Rumors are getting louder that Republika Srpska is over-indebted and that this year it will have debts worth more than one billion marks, which is almost a fifth of the budget. New debts of up to one billion BAM are also planned. The authorities in Republika Srpska, although they have been intensively trying to find creditors in recent months around the world, claim that this entity is not over-indebted and that it responsibly manages its public finances.
Republika Srpska is looking for money everywhere. During his recent visit to China, Prime Minister Radovan Višković, among other things, discussed new responsibilities. Some believe that Chinese loans were the main reason for his trip. Al Jazeera correspondent from Washington, Ivica Puljić, in a statement for FACE television, said that the President of the RS Milorad Dodik asked Viktor Orban for half a billion euros, but that the Hungarians refused this request.
“Dodik requested 500 million euros from the OTP bank in Budapest, Hungary. He was rejected. They thanked me politely and said that they refused, that they could not do it”.
The opposition believes that the government in the RS has been borrowing uncontrollably for years and that it could soon find itself in big problems because of this.
“Republika Srpska is on the verge of financial collapse, despite the increase in VAT and tax collection revenues. There’s no telling how much money they can spend. The bubble that is about to burst could explode this summer or fall”, Nebojsa Vukanovic, president of the List for Justice and Order, said.
All stories about enormous indebtedness are spins and misleading the public. RS manages its public finances responsibly and is not over-indebted, claims Prime Minister Radovan Višković.

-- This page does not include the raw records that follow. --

(** * funpy: trigonometric representations and the deflated Newton residual

    A shallow embedding of [funpy/trig/trigtech.py] and
    [newton/deflated_residual.py].

    Python objects become records, in-place updates of [self] become
    explicit state passing (a method returns the updated object next to
    its result), and a raised exception is the [Raise] case of [outcome].
    Arithmetic on [float64]/[complex128] and the collaborators that live
    outside the two files (FFT, sparse matrices, the collocation object,
    the chopping rule, the refinement strategy) are interfaces: every
    general theorem holds for any implementation of them.  Concrete
    evaluations use exact rational arithmetic. *)

From Stdlib Require Import ZArith QArith List Bool String Lia.
From stdpp Require Import base list pretty.

Local Open Scope Z_scope.

(** ** Python runtime: exceptions and results *)

Inductive exn : Type :=
| AssertionError (msg : string)
| RuntimeError (msg : string)
| AttributeError
| IndexError
| UnboundLocalError
| TypeError
| ValueError
| NotImplementedError.

Inductive outcome (A : Type) : Type :=
| Ok (a : A)
| Raise (e : exn).
Arguments Ok {A} a.
Arguments Raise {A} e.

Definition obind {A B} (c : outcome A) (k : A -> outcome B) : outcome B :=
  match c with
  | Ok a => k a
  | Raise e => Raise e
  end.

Notation "x <- c ;; k" := (obind c (fun x => k))
  (at level 100, c at next level, right associativity).

Definition is_ok {A} (c : outcome A) : bool :=
  match c with Ok _ => true | Raise _ => false end.

(** The exception a computation ended with, if any. *)
Definition raised {A} (c : outcome A) : option exn :=
  match c with Ok _ => None | Raise e => Some e end.

(** Python truthiness of a list: [if not xs] holds exactly for []. *)
Definition truthy_list {A} (xs : list A) : bool :=
  match xs with [] => false | _ :: _ => true end.

(** ** newton/deflated_residual.py *)

(** The argument [u] of the constructor and of [rhs] is either a state
    wrapper, which carries the function in its attribute [u], or a raw
    state, which has no such attribute. *)
Inductive state (Fun : Type) : Type :=
| StateWrapper (u : Fun)
| RawState (f : Fun).
Arguments StateWrapper {Fun} u.
Arguments RawState {Fun} f.

(** The collaborators of the deflated residual: scalars and numpy vectors,
    scipy sparse matrices, function objects with their norm, the
    collocation object and [support.Functional]. *)
Class LinAlg : Type := {
  Scal : Type;                       (* a numpy scalar *)
  s_one : Scal;                      (* 1. *)
  s_two : Scal;                      (* 2 *)
  s_add : Scal -> Scal -> Scal;
  s_mul : Scal -> Scal -> Scal;
  s_div : Scal -> Scal -> Scal;
  s_neg : Scal -> Scal;
  s_pow : Scal -> Scal -> Scal;            (* x ** y *)
  Vec : Type;                     (* a numpy vector *)
  v_add : Vec -> Vec -> Vec;
  v_scal : Scal -> Vec -> Vec;       (* scalar * vector, elementwise *)
  v_sub : Vec -> Vec -> Vec;
  v_div : Vec -> Scal -> Vec;
  Mat : Type;                     (* a scipy sparse matrix *)
  mul_vector : Mat -> Vec -> Vec; (* M._mul_vector(c) *)
  mat_dot : Mat -> Vec -> Vec;    (* Pf.dot(x) *)
  transpose : Mat -> Mat;
  mat_shape0 : Mat -> Z;
  Fun : Type;                     (* a function object *)
  f_sub : Fun -> Fun -> Fun;
  f_add : Fun -> Fun -> Fun;
  f_scal : Scal -> Fun -> Fun;
  f_div : Fun -> Scal -> Fun;
  zeros_like : Fun -> Fun;
  f_shape0 : Fun -> Z;            (* f.shape[0] *)
  f_size : Fun -> Z;              (* np.product(f.shape) *)
  f_prolong : Fun -> Z -> Fun;
  h1norm : Fun -> Scal;
  Operator : Type;                (* the nonlinear operator source *)
  Colloc : Type;                  (* operator.discretize(u, par=par) *)
  discretize : Operator -> state Fun -> bool -> Colloc;
  n_disc : Operator -> Z;
  colloc_matrix : Colloc -> Mat * Mat * Mat;
  colloc_P : Colloc -> Mat;
  colloc_rhs0 : Colloc -> Vec;                 (* colloc.rhs() *)
  colloc_rhs : Colloc -> state Fun -> Vec;     (* colloc.rhs(u) *)
  colloc_name : Colloc -> string;
  Functional : Fun -> Z -> string -> Vec -> Scal  (* Functional(function, order, basis)(c) *)
}.

Module Newton.
Section DeflatedResidual.
Context `{LA : LinAlg}.

(** [u.u] *)
Definition getattr_u (u : state Fun) : outcome Fun :=
  match u with
  | StateWrapper f => Ok f
  | RawState _ => Raise AttributeError
  end.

“We currently have public and total debt significantly below the criteria prescribed by international and world standards. “I don’t know why there is so much talk about these things as if someone is committing a crime against their own people,” Višković said.
Economist Zoran Pavlović points out that the practice of returning old debts to new liabilities is widespread around the world. The bigger problem, he adds, is what the loans are spent on.
“We need to be very careful and somehow slow down capital investments, and invest much more in agriculture and the real sector that can export products from BiH”.
Who is in charge, the opposition that claims that RS is on the verge of financial collapse or the government that says that debt servicing is out of the question will be known very soon, more precisely on June 28, when the debt of 330 million BAM, created on the basis of the issue of bonds on the Vienna Stock Exchange, comes due five years ago.